Paskah merupakan hari di mana umat Kristiani merayakan hari kebangkitan Yesus Kristus. Dalam kepercayaan Kristiani, peristiwa sengsara Yesus merupakan wujud kasih karunia Tuhan bagi kehidupan manusia yang dinyatakan dalam wujud pengorbanan Yesus di kayu salib. Dengan kasih karunia dan pengorbanan tersebut, manusia beroleh selamat dari dosa.
Jadi manusia menang dari dosa karena kasih dan pengorbanan Yesus yang sampai mati di kayu salib. Kemenangan itu nyata ketika kubur tempat Yesus dibaringkan terbukti kosong. Yesus bangkit dan menang dari kuasa maut.
Menurut hemat Penulis, ada 3 hal yang dapat dipetik sebagai pemaknaan dari peristiwa Paskah. Tiga hal tesebut yakni: kasih, pengorbanan dan kemenangan.
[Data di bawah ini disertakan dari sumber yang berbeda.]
(* ===== verification/ClientVerify.v ===== *)
(** * Verifying a selected route

    sdk/lib.rs: the nonce a route's evidence must be bound to, the quote and GPU
    back ends chosen for the evidence that came back, and the verification of
    that evidence. *)

From Stdlib Require Import Ascii String ZArith Lia.
From stdpp Require Import base gmap strings list numbers.
From S2P Require Import Prelude RustStr Errors Collections Timestamps Canonical JsonInjective Policy Verdict Evidence Bindings.
From S2P Require Import Signature ReferenceValues VerifierCore VerifierSound EvidenceDocuments FixtureVerifier DstackVerifier.
From S2P Require Import QuoteInterfaces ChutesVerifier TinfoilVerifier LiveEvidence LiveFamilies Ppq Redpill Dispatch.
From S2P Require Import Registry RegistryReview ProviderRequest Compatibility ClientErrors VerdictCache RouteSelection Effects.

Open Scope string_scope.

(** ** The outside world

    The adapter of the route's provider, the collateral services and the clocks;
    [sev_snp_quote_verifier] is the verifier made from a VCEK certificate. *)

Record EvidenceRequest := {
  er_requested_model : string;
  er_policy_digest : string;
  er_nonce : option string;
}.

Class VerificationWorld (W : Type) := {
  fetch_evidence : RouteDefinition → EvidenceRequest → eff W ProviderError string;
  collateral_verifier : string → Z → eff W ProviderError TinfoilQuoteVerifier;
  resolve_vcek : string → string → string → eff W ProviderError string;
  fetch_jwt_verifier : eff W ProviderError GpuAttestationVerifier;
  fresh_evidence_nonce : W → string * W;
  time_source : W → Z * W;
  utc_clock : W → Z * W;
  monotonic_clock : W → Z * W;
  sev_snp_quote_verifier : string → TinfoilQuoteVerifier;
}.

(** The back ends a client was built with. *)
Record BackEnds := {
  be_tinfoil_quote_verifier : TinfoilQuoteVerifier;
  be_gpu_attestation_verifier : GpuAttestationVerifier;
  be_gpu_attestation_verifier_is_custom : bool;
  be_collateral_resolver : bool;
  be_vcek_resolver : bool;
}.

(** The world with the client's cached NRAS verifier and when it was fetched. *)
Record Session (W : Type) := {
  se_nras_jwt_verifier : option (Z * GpuAttestationVerifier);
  se_world : W;
}.
Arguments se_nras_jwt_verifier {W}.
Arguments se_world {W}.

Definition on_world {W E A} (m : eff W E A) : eff (Session W) E A := λ s,
  let '(r, w) := m (se_world s) in
  (r, {| se_nras_jwt_verifier := se_nras_jwt_verifier s; se_world := w |}).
Kasih, pengorbanan dan kemenangan, merupakan 3 hal yang saling berhubungan. Kasih atau mengasihi adalah perbuatan yang sarat dengan nilai pengorbanan. Ketika seorang mampu berbagi dalam berbagai bentuk entah pikiran, saran, nasehat, waktu dan harta benda sekecil apapun, maka ada nilai pengorbanan di sini.
Berbagi adalah mengorbankan apa yang kita miliki kepada orang lain. Dengan demikian, tidak ada kasih tanpa pengorbanan. Kita mungkin akan berkata: "saya ikhlas dan tulus memberikan sesuatu," namun tetap saja kita secara nyata, kita berkorban! Jadi, jika kita tidak rela berkorban maka tidak mungkin kita bisa mempraktekan kasih.
Kasih dengan pengorbanan adalah jalan menuju kemenangan hidup. Kita tidak akan memperoleh kemenangan hidup, jika tanpa kasih Allah dalam pengorbanan Yesus. Dengan kasih dan pengorbanan Yesus di kayu salib, maka ada penebusan dosa, dan manusia menang dari kuasa dosa.
Ada kisah ilustratif yang dapat menggambarkan tentang kasih, pengorbanan dan kemenangan. Kisah tersebut yaitu, kisah tentang pertemuan dua ekor kambing.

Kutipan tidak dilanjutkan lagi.